Non era così, era solo autunno tardo, in una galleria o museo contemporaneo avevi visto delle corna di stambecco appese in alto ad indicare un’ascensione possibile ma solo astrattamente – era questo che voleva dire l’artista con quelle torri verticali e incoraggianti?
Una metafora, certo.
Al tuo buon cuore, diceva senza dire.
Al nostro buon, buon cuore caldo.
Di sangue.
Di sangue pulsante e denso.
Sangue che pulsa nell’ascesa.
Accendi due candele.
Prima una, poi l’altra in quella cripta satura di cera colata e bruciante. 

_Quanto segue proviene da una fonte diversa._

Lemma ray_exact p b c s m :
  evidence_ok p b c -> AllocationBinding.post_init b = Ok tt ->
  matched_to c (sessions_report s c) (AllocationBinding.rank_to_node b) m ->
  quiet (ray_report m) /\ quiet (extra_report c (matched_ids m)) <->
  quiet (sessions_report s c) /\
  (node_key <$> alive_nodes c) ≡ₚ (canonical_node_id <$> (AllocationBinding.rank_to_node b).*2) /\
  forall n, n ∈ alive_nodes c -> enough p n.
Proof.
  intros Hev Hb Hmt. destruct (binding_names b Hb) as (_ & Hn & _).
  rewrite (mt_quiet _ _ _ _ Hmt), quiet_extra, (ev_plan p b c Hev).
  pose proof (mt_ids _ _ _ _ Hmt) as Hids. split.
  - intros [[Hs Hall] Hx]. split; [done|].
    exact (members_exact c _ _ _ (ev_node_ids p b c Hev) Hn Hids (conj Hall Hx)).
  - intros (Hs & Hp & Hen). destruct (exact_members c _ _ Hn Hids Hp) as (_ & Hex & Hi).
    split; [|done]. split; [done|]. apply Forall_forall. intros e He.
    destruct (Hex e He) as (n & Hin & Heq). eauto.
Qed.

Lemma quiet_plan_met p b lim (l : Ledger.t B) s c m :
  evidence_ok p b c -> AllocationBinding.post_init b = Ok tt -> Ledger.plan l = p ->
  (forall sc, s = Some sc -> SessionProps.reachable canonical_hash b lim sc) ->
  matched_to c (sessions_report s c) (AllocationBinding.rank_to_node b) m ->
  (quiet (ray_report m) /\ quiet (extra_report c (matched_ids m)) /\
       quiet (joins (rank_component_report c <$> AllocationBinding.ranks b)) /\
       quiet (joins (owned_component_report c <$> OWNED_COMPONENTS)) /\
       quiet (applications_report (planned_applications c) c) /\
       (quiet (joins (proxy_report c <$> sorted_text (expected_proxy_ids c m))) /\
        quiet (unplanned_proxies_report c (expected_proxy_ids c m))) /\
       quiet (receipts_report l) /\ quiet (joins (model_report c <$> DeploymentPlan.models p)) /\
       quiet (endpoint_report c) /\ quiet (joins (route_report c <$> DeploymentPlan.models p)))
  <-> plan_met p b l s c.
Proof.
  intros Hev Hb Hl Hsr Hmt. rewrite <- (Logic.and_assoc (quiet (ray_report m))), (ray_exact p b c s m Hev Hb Hmt).
  rewrite quiet_components, quiet_owned, quiet_applications, quiet_proxies by apply Hev.
  rewrite quiet_receipts, (receipts_exact l p Hl), quiet_models, quiet_endpoint, quiet_routes, quiet_sessions.
  rewrite (ev_plan p b c Hev). pose proof (ev_apps p b c Hev) as Ha.
  pose proof (expected_proxy_ids_spec p b c _ m Hev Hb Hmt) as Hx. split.
  - intros ((Hs & Hm & Hr) & H1 & H2 & H3 & (H4 & H5) & H6 & H7 & (H8 & H9) & H10).
    constructor; try done.
    + intros sc Hsc. destruct (Hs sc Hsc) as [Hn Hg]. split; [done|].
      by eapply sessions_established; [apply Hsr|].
    + by rewrite H3.
    + intros id. by rewrite H4, Hx.
  - intros []. split_and!; try done.
    + intros sc Hsc. destruct (pm_sessions0 sc Hsc) as [Hg Hn]. split; [|done].
      by eapply sessions_established; [apply Hsr|].
    + congruence.
    + intros id. by rewrite pm_proxies0, Hx.
Qed.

Fumo. Luce come a natale. Auguri formulati dentro il cranio come su uno schermo iperilluminato.
Bestia da soma che porta il carico, bestia da altura che trasporta solo sé stessa di roccia in roccia a balzi, cuore che pompa il sangue. 
Guarda giù in basso, sul fondo la cartastraccia arde alte vampate di fuoco, sopra la roccia dura la neve.
Compri due cartoline e quattro francobolli per turisti in mistico pellegrinaggio.
Fa ridere, ti chiedi ma non ridi, puoi resistere se vuoi anche senza ridere.
Tra rosari e santini vedi la pubblicità di un ristorante: chiuso.
Poi un altro: chiuso anche quello.
Mangi lasagne dentro un’enoteca stipata di bottiglioni d’olio, il bagno dietro una parete di cartongesso semovente, entri a testa bassa, lasci il cappotto pesante fuori, non c’è il riscaldamento e la porta è aperta sul corso percorso dalla tramontana.
La cameriera è dell’Est, le lasagne al microonde. 
Sa tutto del santo e degli affreschi in eterni colori rosa gialli rosso e blu lapislazzuli.
Blu lapislazzuli, e dice la-pis-la-zulì e sorride mentre conta il fondo cassa.
Brindate alla salute e alla forza mistica del poverello che ha conquistato il mondo parlando con lupi e uccelli e anche con gli umani e il papa altrimenti non si spiegherebbe la fortuna, né il successo, né l’ascesa né le due basiliche – superiore e inferiore, con tanto di pellegrini internazionali anche nell’estate rovente, quando accendere candele è impossibile e vietato.
Mi regala uno scorzone bitorzoluto, la cameriera dell’Est. Lo metto in tasca, dove lo ritroverò il giorno delle ceneri, neanche farlo apposta.
Ho acceso due candele e non me ne spiego la ragione, oppure sì, a pensarci bene, masticando le lasagne al microonde ho avuto una minima illuminazione: che sia il tuo numero, il due? Ma non solo io e te, anche me e me: il doppio lo si porta dentro come per uno specchio innato, creato per partenogenesi.
Come dire che sei il due di te stessa. Come chi nasce dalla testa del padre, tu sei nata da quella della madre, ovvero, in absentia, la tua.
Non è cosa da poco.
Alla fine, è o non è il tuo compleanno?
E no: non ti serve qualcuno con cui parlare.
Tu sei la persona a cui chi ha bisogno di parlare parla, per la legge aurea della reciprocità.